The preliminary government data released on Wednesday shows that the inflation-adjusted annualized growth rate of the U.S. Gross Domestic Product (GDP) is 3%, a significant reversal from the 0.5% contraction in the previous quarter. The Bureau of Economic Analysis report pointed out that net exports contributed 5 percentage points to GDP, while in the first quarter, they had recordly dragged down economic growth.
Trump stated: "The second quarter GDP just came out at 3%, far better than expected! 'Mr. Too Late' now has to lower interest rates. There is no inflation! Allowing people to buy houses and refinance for it!"
Tom Porcelli, Chief U.S. Economist at PGIM Fixed Income, said: "If you only look at the overall GDP changes, you cannot truly understand the conditions beneath the economic surface." He noted that quarterly GDP growth is strongly influenced by the highly volatile factors of inventory and trade. At the beginning of the year, companies imported goods in advance, leading to a surge in imports, which in turn dragged down the first quarter GDP.
Since the second quarter, goods imports have cumulatively decreased by 23% since March, completely erasing the "early import effect" from the tariffs in the first quarter, and further lowering the import levels. Meanwhile, exports only decreased by 2.5%, which means that net exports will significantly boost GDP in the second quarter. After excluding tariff-related fluctuations, the actual economic growth in the second quarter is moderate. Consumption expenditures, which account for two-thirds of GDP, only grew by 1.4%, marking the lowest growth rate for consecutive quarters since the pandemic; business investment growth has also noticeably slowed.
As trade and inventory fluctuations distort the annual GDP data, economists are more focused on the domestic private final sales demand indicator—growing only 1.2% in the second quarter, the weakest since the end of 2022.

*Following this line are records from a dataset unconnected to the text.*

(** ** Full nodes *)

(** The loop over the children. *)
Definition commit_children (levels above : Z) (pfx : list Z) := fix go (i : Z) (cs : list node) : M Ctx (list node) :=
  match cs with
  | [] => ret []
  | c :: cs =>
      c ← (match c with
           | NNil => _ ← on_hash (he_AppendString []); _ ← on_storage (AppendString []); ret NNil
           | _ => commit EncodeForTrie schema levels above (pfx ++ [i]) c
           end);
      cs ← go (i + 1) cs; ret (c :: cs)
  end.

Lemma commit_full_eq levels above pfx cs :
  commit EncodeForTrie schema levels above pfx (NFull cs None) =
    (hash_list_start ← on_hash he_ListStart;
     storage_list_start ← on_storage ListStart;
     children ← commit_children levels (above + 1) pfx 0 cs;
     _ ← on_storage (ListEnd storage_list_start);
     _ ← on_hash (he_AppendString []);
     out ← on_hash (he_ListEnd hash_list_start (length pfx =? 0)%nat);
     match out with
     | None => ret (NFull children None)
     | Some h =>
         encoding ← storage_ToBytes storage_list_start;
         _ ← put (PutNode h encoding);
         _ ← when (negb (length pfx =? 0)%nat) (_ ← on_storage (RevertToListStart storage_list_start); on_storage (AppendString h));
         ret (if levels <=? above then NHash h else NFull children (Some h))
     end).
Proof.
  reflexivity.
Qed.

Lemma inF_nil F pfx : pfx <> [] -> inF F pfx TNil.
Proof. intros Hp db _. split; [done|]. intros u [[E _]|[Hs _]]; [done|inversion Hs]. Qed.

Lemma app_one_not_nil (pfx : list Z) i : pfx ++ [i] <> [].
Proof. by destruct pfx. Qed.

(** One child. *)
Lemma commit_child d levels above pfx i c t he es io :
  (t <> TNil -> commits t) -> rep (pfx ++ [i]) c t -> wf0 d t -> (1 <= d)%nat -> (S (length pfx) + d = 65)%nat -> Forall nib pfx -> nib i ->
  vals_ok schema t -> (disabled he = true -> hashed t = false) -> he_room he (HR d) -> room es (SR d) ->
  exists c' he' es' ws,
    (match c with
     | NNil => _ ← on_hash (he_AppendString []); _ ← on_storage (AppendString []); ret NNil
     | _ => commit EncodeForTrie schema levels above (pfx ++ [i]) c
     end) (mkCtx he es io) = Done c' (mkCtx he' es' (mkIO (committed io) (writes io ++ ws))) /\
    he_grown he he' (ref t) /\ grown es es' (sref schema t) /\ Forall (good (pfx ++ [i]) t) ws /\ provides (pfx ++ [i]) c c' t ws.
Proof.
  intros IH Hr Hwf Hd1 Hd Hpn Hi Hok Hdis Hhr Hsr. destruct Hwf as [->|Hwf].
  - rewrite (proj2 (repr_nil_iff _ _ _ _ _ _ Hr)) by done.
    destruct (he_append_done he []) as (he' & E1 & G1); [eapply he_room_le; [done|change (blen (enc_string [])) with 1; unfold HR; lia]|].
    destruct (append_done es []) as (es' & E2 & G2); [eapply room_le; [done|change (blen (enc_string [])) with 1; unfold SR; lia]|].
    exists NNil, he', es', []. rewrite (bind_done _ _ _ _ _ (on_hash_done _ _ _ _ _ _ E1)), (bind_done _ _ _ _ _ (on_storage_done _ _ _ _ _ _ E2)), <- io_nil.
    split_and!; [done|exact G1|exact G2|constructor|]. intros F _ HF. split; [constructor|apply inF_nil, app_one_not_nil].
  - assert (t <> TNil) as Hne by (intros ->; by apply wf_not_nil in Hwf).
    destruct (IH Hne d levels above (pfx ++ [i]) c he es io Hr Hwf) as (c' & he' & es' & ws & E & HG & _ & Hgood & Hprov & _).
    { rewrite length_app. simpl. lia. }
    { apply Forall_app. split; [done|]. apply List.Forall_cons; [done|apply List.Forall_nil]. }
    { done. }
    { intros E. by apply app_one_not_nil in E. }
    { intros Ed. left. auto. }
    { done. }
    { done. }
    destruct (HG (app_one_not_nil _ _)) as [G1 G2]. exists c', he', es', ws. split_and!; [|done..].
    destruct c; [by destruct Hne; apply (repr_nil_iff _ _ _ _ _ _ Hr)|done..].
Qed.

Lemma commit_children_done d levels above pfx ts : Forall (fun t => t <> TNil -> commits t) ts -> forall i cs he es io,
  (1 <= d)%nat -> (S (length pfx) + d = 65)%nat -> Forall nib pfx -> 0 <= i -> i + Z.of_nat (length ts) <= 16 ->
  length cs = length ts ->
  (forall j c t, cs !! j = Some c -> ts !! j = Some t -> rep (pfx ++ [i + Z.of_nat j]) c t) ->
  (forall j t, ts !! j = Some t -> wf0 d t /\ vals_ok schema t /\ (disabled he = true -> hashed t = false)) ->
  he_room he (33 * Z.of_nat (length ts) + HR d) -> room es (2000 * Z.of_nat (length ts) + SR d) ->
  exists cs' he' es' ws,
    commit_children levels above pfx i cs (mkCtx he es io) = Done cs' (mkCtx he' es' (mkIO (committed io) (writes io ++ ws))) /\
    he_grown he he' (concat (map ref ts)) /\ grown es es' (concat (map (sref schema) ts)) /\ length cs' = length ts /\
    Forall (fun w => exists j t, ts !! j = Some t /\ good (pfx ++ [i + Z.of_nat j]) t w) ws /\
    forall F, Forall (holds F) ws ->
      (forall j c t, cs !! j = Some c -> ts !! j = Some t -> reprF F (pfx ++ [i + Z.of_nat j]) c t) ->
      forall j t, ts !! j = Some t -> inF F (pfx ++ [i + Z.of_nat j]) t /\
        forall c', cs' !! j = Some c' -> reprF F (pfx ++ [i + Z.of_nat j]) c' t.
Proof.
  induction 1 as [|t ts Ht Hts IH]; intros i cs he es io Hd1 Hd Hpn Hi Hi16 Hl Hall Hwf Hhr Hsr.
  - destruct cs; [|done]. exists [], he, es, []. rewrite <- io_nil.
    split_and!; [done| |apply grown_refl|done|constructor|done].
    destruct (disabled he) eqn:E; [by left|right; split_and!; [done..|apply grown_refl]].
  - destruct cs as [|c cs]; [done|]. injection Hl as Hl. cbn [length] in *.
    destruct (Hwf 0%nat t eq_refl) as (Hwt & Hokt & Hdt). pose proof (Hall 0%nat c t eq_refl eq_refl) as Hrt. rewrite Z.add_0_r in Hrt.
    destruct (commit_child d levels above pfx i c t he es io Ht Hrt Hwt Hd1 Hd Hpn) as (c' & he1 & es1 & ws1 & E1 & G1 & G1' & Hg1 & Hp1);
      [unfold nib; lia|done|done|eapply he_room_le; [done|lia]|eapply room_le; [done|lia]|].
    pose proof (blen_ref t) as Hbr. pose proof (blen_sref schema Hmax d t ltac:(lia) Hwt) as Hbs.
    destruct (IH (i + 1) cs he1 es1 (mkIO (committed io) (writes io ++ ws1))) as (cs' & he' & es' & ws2 & E2 & G2 & G2' & Hl2 & Hg2 & Hp2);
      [done..|lia|lia|done| | | | |].
    { intros j c0 t0 Hc Ht0. rewrite <- Z.add_assoc, (Z.add_comm 1). replace (Z.of_nat j + 1) with (Z.of_nat (S j)) by lia. by apply Hall. }
    { intros j t0 Ht0. rewrite (he_grown_disabled _ _ _ G1). apply (Hwf (S j) t0 Ht0). }
    { eapply he_grown_room; [exact G1|]. eapply he_room_le; [done|lia]. }
    { eapply grown_room; [exact G1'|]. eapply room_le; [done|lia]. }
    exists (c' :: cs'), he', es', (ws1 ++ ws2).
    assert (forall j, i + 1 + Z.of_nat j = i + Z.of_nat (S j)) as Ej by lia.
    split_and!.
    + cbn [commit_children]. fold (commit_children levels above pfx). rewrite (bind_done _ _ _ _ _ E1), (bind_done _ _ _ _ _ E2).
      unfold ret. cbn [committed writes]. by rewrite app_assoc.
    + by eapply he_grown_trans.
    + by eapply grown_trans.
    + cbn [length]. lia.
    + apply Forall_app. split.
      * eapply Forall_impl; [exact Hg1|]. intros w Hw. exists 0%nat, t. by rewrite Z.add_0_r.
      * eapply Forall_impl; [exact Hg2|]. intros w (j & t0 & Hj & Hw). exists (S j), t0. by rewrite <- Ej.
    + intros F [HF1 HF2]%Forall_app HrF [|j] t0 Ht0.
      * injection Ht0 as <-. rewrite Z.add_0_r. pose proof (HrF 0%nat c t eq_refl eq_refl) as HrF0. rewrite Z.add_0_r in HrF0.
        destruct (Hp1 F HF1 HrF0) as [Hc' Hin]. split; [done|]. by intros ? [= <-].
      * rewrite <- Ej. apply (Hp2 F HF2); [|done]. intros j0 c0 t1 Hc0 Ht1. rewrite Ej. by apply HrF.
Qed.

This Wednesday, three key data points will be released in succession, with the GDP report being the first signal. Although the Federal Reserve is expected to keep interest rates unchanged at today’s meeting, the report reveals contradictions in the potential demand trajectory: signs of easing policy uncertainty, with support from the stock market and consumer confidence. The U.S. government has reached trade agreements with the EU, Japan, and others, but if other negotiating parties fail to reach agreements by the Friday deadline, they will face higher tariffs.